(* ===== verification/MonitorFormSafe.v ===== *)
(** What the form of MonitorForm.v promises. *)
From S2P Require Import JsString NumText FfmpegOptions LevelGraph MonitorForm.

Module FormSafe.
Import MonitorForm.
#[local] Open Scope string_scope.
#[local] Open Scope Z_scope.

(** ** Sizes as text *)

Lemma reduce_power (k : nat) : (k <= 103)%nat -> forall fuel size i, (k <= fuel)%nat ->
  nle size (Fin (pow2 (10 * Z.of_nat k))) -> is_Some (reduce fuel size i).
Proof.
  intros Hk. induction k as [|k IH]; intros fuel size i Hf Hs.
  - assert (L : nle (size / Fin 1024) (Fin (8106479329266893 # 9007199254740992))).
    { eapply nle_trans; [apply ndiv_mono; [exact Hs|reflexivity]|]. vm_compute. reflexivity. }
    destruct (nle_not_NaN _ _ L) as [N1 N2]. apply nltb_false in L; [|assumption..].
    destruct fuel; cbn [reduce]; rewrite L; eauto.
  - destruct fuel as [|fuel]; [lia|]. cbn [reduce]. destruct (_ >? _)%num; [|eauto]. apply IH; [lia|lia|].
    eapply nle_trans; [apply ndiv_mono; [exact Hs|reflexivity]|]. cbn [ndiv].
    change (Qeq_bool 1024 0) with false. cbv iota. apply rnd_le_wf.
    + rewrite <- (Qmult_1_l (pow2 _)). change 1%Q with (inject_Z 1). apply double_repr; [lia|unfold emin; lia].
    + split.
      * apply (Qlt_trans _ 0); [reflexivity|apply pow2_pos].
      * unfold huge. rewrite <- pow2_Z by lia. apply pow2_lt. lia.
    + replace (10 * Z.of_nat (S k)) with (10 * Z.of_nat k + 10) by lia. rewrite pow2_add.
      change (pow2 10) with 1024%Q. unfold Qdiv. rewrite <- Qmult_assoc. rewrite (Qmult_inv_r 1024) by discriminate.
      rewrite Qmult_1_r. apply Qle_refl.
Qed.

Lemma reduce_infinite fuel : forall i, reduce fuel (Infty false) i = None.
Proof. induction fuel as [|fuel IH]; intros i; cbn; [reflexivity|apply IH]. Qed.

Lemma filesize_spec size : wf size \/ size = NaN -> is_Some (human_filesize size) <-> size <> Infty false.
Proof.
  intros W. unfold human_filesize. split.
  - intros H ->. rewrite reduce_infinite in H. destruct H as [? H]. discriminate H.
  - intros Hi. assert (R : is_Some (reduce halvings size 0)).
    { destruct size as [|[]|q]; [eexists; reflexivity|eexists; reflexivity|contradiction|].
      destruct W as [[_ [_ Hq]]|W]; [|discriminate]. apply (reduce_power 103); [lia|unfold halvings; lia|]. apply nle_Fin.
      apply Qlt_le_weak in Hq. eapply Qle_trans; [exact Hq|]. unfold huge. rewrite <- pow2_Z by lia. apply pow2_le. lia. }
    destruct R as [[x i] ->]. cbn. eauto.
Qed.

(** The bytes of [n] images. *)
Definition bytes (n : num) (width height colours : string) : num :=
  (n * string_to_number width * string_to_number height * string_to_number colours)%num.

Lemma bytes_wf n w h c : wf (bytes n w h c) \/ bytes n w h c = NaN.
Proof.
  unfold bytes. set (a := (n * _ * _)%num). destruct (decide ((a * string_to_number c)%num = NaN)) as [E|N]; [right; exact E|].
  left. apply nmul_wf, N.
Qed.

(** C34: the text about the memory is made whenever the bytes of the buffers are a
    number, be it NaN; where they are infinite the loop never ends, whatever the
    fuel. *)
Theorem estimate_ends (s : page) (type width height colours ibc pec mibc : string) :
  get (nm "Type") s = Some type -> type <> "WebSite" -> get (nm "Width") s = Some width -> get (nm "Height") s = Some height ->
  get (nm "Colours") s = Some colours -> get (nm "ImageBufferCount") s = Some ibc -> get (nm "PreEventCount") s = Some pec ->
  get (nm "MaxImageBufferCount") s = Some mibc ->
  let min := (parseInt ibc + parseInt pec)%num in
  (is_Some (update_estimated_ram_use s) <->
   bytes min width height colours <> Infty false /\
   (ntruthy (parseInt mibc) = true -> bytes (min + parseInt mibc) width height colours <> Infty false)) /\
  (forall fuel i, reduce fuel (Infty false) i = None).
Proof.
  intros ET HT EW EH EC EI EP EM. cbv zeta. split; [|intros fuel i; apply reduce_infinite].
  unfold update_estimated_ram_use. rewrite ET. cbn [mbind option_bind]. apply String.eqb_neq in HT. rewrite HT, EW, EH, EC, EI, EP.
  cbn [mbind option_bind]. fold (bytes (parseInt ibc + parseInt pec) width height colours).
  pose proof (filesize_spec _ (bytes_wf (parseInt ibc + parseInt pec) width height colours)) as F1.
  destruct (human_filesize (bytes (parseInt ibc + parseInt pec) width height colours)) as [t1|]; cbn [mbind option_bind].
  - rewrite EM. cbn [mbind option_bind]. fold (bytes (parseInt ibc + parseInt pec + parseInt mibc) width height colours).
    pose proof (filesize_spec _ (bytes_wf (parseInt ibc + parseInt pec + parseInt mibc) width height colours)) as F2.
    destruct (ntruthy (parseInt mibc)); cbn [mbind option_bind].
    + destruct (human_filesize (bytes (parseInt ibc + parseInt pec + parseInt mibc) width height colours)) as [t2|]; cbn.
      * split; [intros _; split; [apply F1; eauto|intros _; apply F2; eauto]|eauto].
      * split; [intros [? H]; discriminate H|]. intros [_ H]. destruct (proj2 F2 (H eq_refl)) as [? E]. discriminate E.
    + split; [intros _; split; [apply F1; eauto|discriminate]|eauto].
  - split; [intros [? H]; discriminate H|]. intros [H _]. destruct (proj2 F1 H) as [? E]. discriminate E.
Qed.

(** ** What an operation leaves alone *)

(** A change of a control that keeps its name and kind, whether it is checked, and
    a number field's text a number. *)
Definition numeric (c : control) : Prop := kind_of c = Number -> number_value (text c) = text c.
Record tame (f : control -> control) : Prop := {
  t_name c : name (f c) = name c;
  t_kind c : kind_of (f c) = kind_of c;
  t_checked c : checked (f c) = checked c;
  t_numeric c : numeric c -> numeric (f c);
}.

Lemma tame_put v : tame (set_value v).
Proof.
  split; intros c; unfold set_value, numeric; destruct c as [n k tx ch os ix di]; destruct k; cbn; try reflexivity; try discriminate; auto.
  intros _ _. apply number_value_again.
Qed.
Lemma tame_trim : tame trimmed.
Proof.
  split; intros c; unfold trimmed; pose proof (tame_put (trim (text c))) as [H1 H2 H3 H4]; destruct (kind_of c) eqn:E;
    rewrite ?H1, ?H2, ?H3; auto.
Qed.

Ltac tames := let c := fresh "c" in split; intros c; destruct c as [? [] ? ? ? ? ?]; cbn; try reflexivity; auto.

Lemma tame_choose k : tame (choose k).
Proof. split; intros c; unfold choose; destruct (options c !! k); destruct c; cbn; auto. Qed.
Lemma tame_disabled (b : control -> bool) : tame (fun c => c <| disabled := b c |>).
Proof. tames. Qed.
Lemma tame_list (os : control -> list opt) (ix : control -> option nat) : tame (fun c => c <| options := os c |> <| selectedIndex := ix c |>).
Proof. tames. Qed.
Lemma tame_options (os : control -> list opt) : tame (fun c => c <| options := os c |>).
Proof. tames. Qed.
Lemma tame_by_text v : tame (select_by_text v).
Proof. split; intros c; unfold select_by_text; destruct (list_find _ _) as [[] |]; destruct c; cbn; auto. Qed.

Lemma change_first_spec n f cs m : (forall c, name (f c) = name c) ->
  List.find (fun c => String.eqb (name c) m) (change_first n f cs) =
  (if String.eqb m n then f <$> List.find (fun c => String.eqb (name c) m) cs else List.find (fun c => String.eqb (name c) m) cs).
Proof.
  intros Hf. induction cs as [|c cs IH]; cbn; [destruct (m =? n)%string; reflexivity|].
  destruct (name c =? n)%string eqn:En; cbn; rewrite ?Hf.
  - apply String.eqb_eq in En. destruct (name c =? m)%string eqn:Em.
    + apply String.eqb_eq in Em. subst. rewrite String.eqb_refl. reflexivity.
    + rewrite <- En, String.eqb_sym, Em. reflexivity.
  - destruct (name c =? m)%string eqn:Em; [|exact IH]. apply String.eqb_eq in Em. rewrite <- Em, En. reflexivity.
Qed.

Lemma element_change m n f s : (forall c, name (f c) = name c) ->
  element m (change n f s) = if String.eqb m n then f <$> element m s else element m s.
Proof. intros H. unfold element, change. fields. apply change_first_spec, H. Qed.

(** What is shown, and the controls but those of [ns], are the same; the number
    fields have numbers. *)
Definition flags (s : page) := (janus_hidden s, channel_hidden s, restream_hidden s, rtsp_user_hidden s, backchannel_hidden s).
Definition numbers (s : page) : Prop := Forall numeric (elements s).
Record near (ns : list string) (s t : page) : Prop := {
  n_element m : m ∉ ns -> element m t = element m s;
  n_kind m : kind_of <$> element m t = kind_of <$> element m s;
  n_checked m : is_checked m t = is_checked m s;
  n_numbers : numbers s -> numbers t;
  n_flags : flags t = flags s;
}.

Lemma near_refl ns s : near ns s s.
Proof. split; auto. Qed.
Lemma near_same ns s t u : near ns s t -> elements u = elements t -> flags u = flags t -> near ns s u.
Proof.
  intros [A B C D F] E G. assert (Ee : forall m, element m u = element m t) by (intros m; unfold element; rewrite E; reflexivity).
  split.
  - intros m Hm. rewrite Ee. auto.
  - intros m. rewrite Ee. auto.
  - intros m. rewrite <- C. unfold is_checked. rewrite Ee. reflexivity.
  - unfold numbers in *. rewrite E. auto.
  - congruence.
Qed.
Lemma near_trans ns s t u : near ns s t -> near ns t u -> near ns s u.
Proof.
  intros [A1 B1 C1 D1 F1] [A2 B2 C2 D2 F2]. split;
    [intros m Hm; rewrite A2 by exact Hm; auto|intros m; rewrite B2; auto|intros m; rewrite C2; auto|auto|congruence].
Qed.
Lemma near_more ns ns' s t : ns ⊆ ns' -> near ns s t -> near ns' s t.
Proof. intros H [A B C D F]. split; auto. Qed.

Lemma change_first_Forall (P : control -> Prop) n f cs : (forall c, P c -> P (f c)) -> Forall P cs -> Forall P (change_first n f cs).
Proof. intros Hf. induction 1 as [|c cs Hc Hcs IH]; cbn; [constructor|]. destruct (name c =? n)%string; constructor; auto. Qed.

* AIM OF THE EXERCISE
Working from the material above, retype exactly the lines from the one with "destruct (nle_not_NaN _" through the one with "- destruct fuel", both included, and only those lines.

* SOLUTION FOR THIS PROBLEM
    destruct (nle_not_NaN _ _ L) as [N1 N2]. apply nltb_false in L; [|assumption..].
    destruct fuel; cbn [reduce]; rewrite L; eauto.
  - destruct fuel as [|fuel]; [lia|]. cbn [reduce]. destruct (_ >? _)%num; [|eauto]. apply IH; [lia|lia|].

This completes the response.